Along with his recent album of archival recordings ‘Seventeen,’ there’s also a new book titled ‘Finding The Raga: An Improvisation On Indian Music’

Jul 14, 2021

Author and musician Amit Chaudhuri in Kolkata. Photo: Suvashis Mullick/The The India Today Group/Getty Images

Amit Chaudhuri is best known around the world as a novelist, poet, and essayist. His seven novels and a dozen other books have been reviewed in the most prestigious of international literary journals, and he has been awarded some of the biggest global writing honors, including the Commonwealth Writers Prize, the Betty Trask Prize, the Encore Prize, the Los Angeles Times Book Prize for Fiction, Sahitya Akademi Award, and the Infosys Prize for Outstanding Contribution to the Humanities in Literary Studies. 

Chaudhuri also has an alternate career as a singer and composer that has run parallel to his primary vocation through much of his life. Music has been as much a passion for him as his books. His mother was a trained singer, and it was she who first instilled the love of Hindustani Classical music in him. He discovered rock and roll and jazz in his youth and later in life toured with a fusion band that brought together all his musical influences. Most recently, he wrote a libretto for the only opera composed by Ravi Shankar, which was staged in London a few years ago. 

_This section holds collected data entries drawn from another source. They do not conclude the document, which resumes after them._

(** X1.  Every violation that [validatePresentation] returns carries a
    rule of the rule list it was given and the number of a slide of the
    presentation it was given. *)
Theorem violations_come_from_the_inputs
        (p : ParsedPresentation) (rules : list DesignRule) (v : Violation) :
  In v (validatePresentation p rules) ->
  In (rule v) rules /\
  exists s, In s (slides p) /\ slide v = slideNumber s /\
            In v (validateSlideAgainstRule s (rule v)).
Proof.
  unfold validatePresentation. rewrite in_flat_map. intros [r [Hr H]].
  rewrite in_flat_map in H. destruct H as [s [Hs H]].
  destruct (validateSlideAgainstRule_origin s r v H) as [E1 E2].
  rewrite E1. split; [ exact Hr | ]. exists s. auto.
Qed.

Lemma violations_come_from_the_inputs_witness :
  In titleImageRule [min36Rule; titleImageRule] /\
  exists s, In s (slides deckImagesOnTitle) /\ 1 = slideNumber s /\
            In {| slide := 1; rule := titleImageRule;
                  description := "Slide contains images, which violates the 'no images allowed on title slides' rule";
                  elements := ["Image: rId2"; "Image: rId3"];
                  severity := error |}
               (validateSlideAgainstRule s titleImageRule).
Proof.
  apply (violations_come_from_the_inputs
           deckImagesOnTitle [min36Rule; titleImageRule]
           {| slide := 1; rule := titleImageRule;
              description := "Slide contains images, which violates the 'no images allowed on title slides' rule";
              elements := ["Image: rId2"; "Image: rId3"];
              severity := error |}).
  vm_compute. left. reflexivity.
Defined.

(** X2.  The output is rule-major: the violations of a rule list are those
    of its first part followed by those of its second part; for one rule,
    the violations of a deck are those of its first slides followed by
    those of its last slides; and the theme plays no part. *)
Theorem validation_is_rule_major :
  (forall (p : ParsedPresentation) (rules1 rules2 : list DesignRule),
      validatePresentation p (rules1 ++ rules2)
      = validatePresentation p rules1 ++ validatePresentation p rules2) /\
  (forall (slides1 slides2 : list SlideContent) (th : option Theme) (r : DesignRule),
      validatePresentation {| slides := slides1 ++ slides2; theme := th |} [r]
      = validatePresentation {| slides := slides1; theme := th |} [r]
        ++ validatePresentation {| slides := slides2; theme := th |} [r]) /\
  (forall (ss : list SlideContent) (th1 th2 : option Theme) (rules : list DesignRule),
      validatePresentation {| slides := ss; theme := th1 |} rules
      = validatePresentation {| slides := ss; theme := th2 |} rules).
Proof.
  split; [ | split ].
  - intros p rules1 rules2. unfold validatePresentation. apply flat_map_app.
  - intros slides1 slides2 th r. unfold validatePresentation. simpl.
    rewrite !app_nil_r. apply flat_map_app.
  - intros ss th1 th2 rules. reflexivity.
Qed.

(** X3.  A rule yields at most one violation per text run when it is a
    colour, font-size or font-family rule, at most one per slide when it
    is an image or text rule, and none otherwise. *)
Theorem violations_per_slide_are_bounded (s : SlideContent) (r : DesignRule) :
  (List.length (validateSlideAgainstRule s r)
   <= match type r with
      | Color | FontSize | FontFamily => List.length (texts s)
      | Image | Text => 1
      | SlideType | Custom => 0
      end)%nat.
Proof.
  assert (Hflat : forall (f : TextRun -> list Violation) (l : list TextRun),
             (forall t, List.length (f t) <= 1)%nat ->
             (List.length (flat_map f l) <= List.length l)%nat).
  { intros f l Hf. induction l as [ | t l IH ]; simpl; [ lia | ].
    rewrite length_app. specialize (Hf t). lia. }
  unfold validateSlideAgainstRule. destruct (type r); simpl; try lia.
  - unfold validateColorRule. destruct (_ =? _)%nat; simpl; [ lia | ].
    apply Hflat. intros t. destruct (color t); simpl; [ | lia ].
    destruct (_ && _); simpl; lia.
  - unfold validateFontSizeRule. apply Hflat. intros t. unfold fontSizeRun.
    destruct (fontSize t) as [ size | ]; simpl; [ | lia ].
    destruct (truthyNumber size); simpl; [ | lia ].
    destruct (checkFontSize _ _ size) as [ [ | ] msg ]; simpl; lia.
  - unfold validateFontFamilyRule. destruct (_ =? _)%nat; simpl; [ lia | ].
    apply Hflat. intros t. destruct (fontFamily t); simpl; [ | lia ].
    destruct (_ && _); simpl; lia.
  - unfold validateImageRule. destruct (_ || _); simpl; [ | lia ].
    destruct (_ && _); simpl; lia.
  - unfold validateTextRule. destruct (_ && _); simpl; lia.
Qed.

(** [flat_map] gives nothing exactly when each element gives nothing. *)
Lemma flat_map_nil_iff {A B : Type} (f : A -> list B) (l : list A) :
  flat_map f l = [] <-> Forall (fun x => f x = []) l.
Proof.
  induction l as [ | x l IH ]; simpl.
  - split; [ constructor | reflexivity ].
  - split.
    + intros H. apply app_eq_nil in H. destruct H as [Hx Hl].
      constructor; [ exact Hx | now apply IH ].
    + intros H. inversion H; subst. rewrite H2. simpl. now apply IH.
Qed.

Lemma someMatch_iff (value : string) (allowed : list string) :
  someMatch value allowed = true <->
  exists a, In a allowed /\ includes (toLowerCase value) (toLowerCase a) = true.
Proof. unfold someMatch. apply existsb_exists. Qed.
(** A reference whose fetches succeed is fetched once, at its first
    occurrence. *)
Lemma download_loop_once (u : text) (urls : list text) :
  Py.strip u <> [] ->
  (forall n f, fetch_ok env self n u f = true) ->
  forall (i : nat) (d d' : gmap (list N) (list N)) (w w' : world),
    u ∈ urls -> d !! u = None ->
    download_loop env self i urls d w = (Done d', w') ->
    exists new,
      calls w' = calls w ++ new /\
      length (filter (.= u) (map fst new)) = 1.
Proof.
  intros Hne Hok.
  induction urls as [|url rest IH]; intros i d d' w w' Hin Hdu Hrun.
  - by apply elem_of_nil in Hin.
  - destruct (Py.truthy (Py.strip url)) eqn:Hblank.
    2: { simpl in Hrun. rewrite Hblank in Hrun. simpl in Hrun.
         apply elem_of_cons in Hin as [->|Hin].
         - by apply truthy_false in Hblank.
         - by apply (IH _ _ _ _ _ Hin Hdu Hrun). }
    destruct (generate_local_filename env self url i w) as [[lp|e] w0] eqn:Hname.
    2: { simpl in Hrun. rewrite Hblank in Hrun. simpl in Hrun. unfold_m.
         by rewrite Hname in Hrun. }
    assert (w0 = w) as ->.
    { by rewrite <- (generate_local_filename_pure url i w), Hname. }
    destruct (d !! url) as [p|] eqn:Hd.
    { simpl in Hrun. rewrite Hblank in Hrun. simpl in Hrun. unfold_m.
      rewrite Hname, Hd in Hrun.
      apply elem_of_cons in Hin as [->|Hin]; [by rewrite Hd in Hdu|].
      by apply (IH _ _ _ _ _ Hin Hdu Hrun). }
    destruct (download_loop_fetch url lp rest i d w Hblank Hname Hd)
      as (fs & Hstep).
    rewrite Hstep in Hrun.
    destruct (decide (url = u)) as [->|Hneq].
    + rewrite Hok in Hrun.
      destruct (download_loop_calls _ _ _ _ _ _ Hrun) as (new & Hc & _).
      exists ((u, lp) :: new). simpl in Hc. rewrite Hc, <- app_assoc.
      split; [done|]. simpl. rewrite filter_cons_True by done.
      rewrite (download_loop_recorded u lp _ _ _ _ _ _ new
                 (lookup_insert_eq _ _ _) Hrun Hc). done.
    + apply elem_of_cons in Hin as [->|Hin]; [done|].
      assert ((if fetch_ok env self (length (calls w)) url lp
               then <[url := lp]> d else d) !! u = None) as Hdu'.
      { destruct (fetch_ok _ _ _ _ _); [|done]. by rewrite lookup_insert_ne. }
      destruct (IH _ _ _ _ _ Hin Hdu' Hrun) as (new & Hc & Hn).
      exists ((url, lp) :: new). simpl in Hc. rewrite Hc, <- app_assoc.
      split; [done|]. simpl. by rewrite filter_cons_False by done.
Qed.

End Loop.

Chaudhuri’s eclectic musical interests can be seen in his twin releases recently. His new book Finding The Raga: An Improvisation On Indian Music is a personal meditation on Indian classical music; and Seventeen, an album of a collection of English songs that he performed on All India Radio in the late Seventies and early Eighties that has just been released on streaming platforms like Spotify. The album title refers to the age when he started composing the songs as a teenager growing up in Bombay. “Our music artiste this evening is Amit Chaudhuri. He sings his own compositions to his own guitar accompaniment. Words and music are both by Amit,” says one of All India Radio’s announcers on the recording. 

His mother Bijoya was an accomplished singer of Rabindra sangeet, who went on to train under Govind Prasad Jaipurwale of the Kunwar Shyam gharana. In time Chaudhuri would also learn from  Jaipurwale, but as a teenager, he wanted to be a rock musician. “Until 1977, when I finished school, I wanted to be a pop, then a rock musician. My father, an extraordinarily kind man, sponsored my enthusiasms. As a result, I possessed a Yamaha acoustic guitar with a sweet, expansive sound and an Ibanez – both procured from Denmark Street on trips to London,” he writes in Finding The Raga.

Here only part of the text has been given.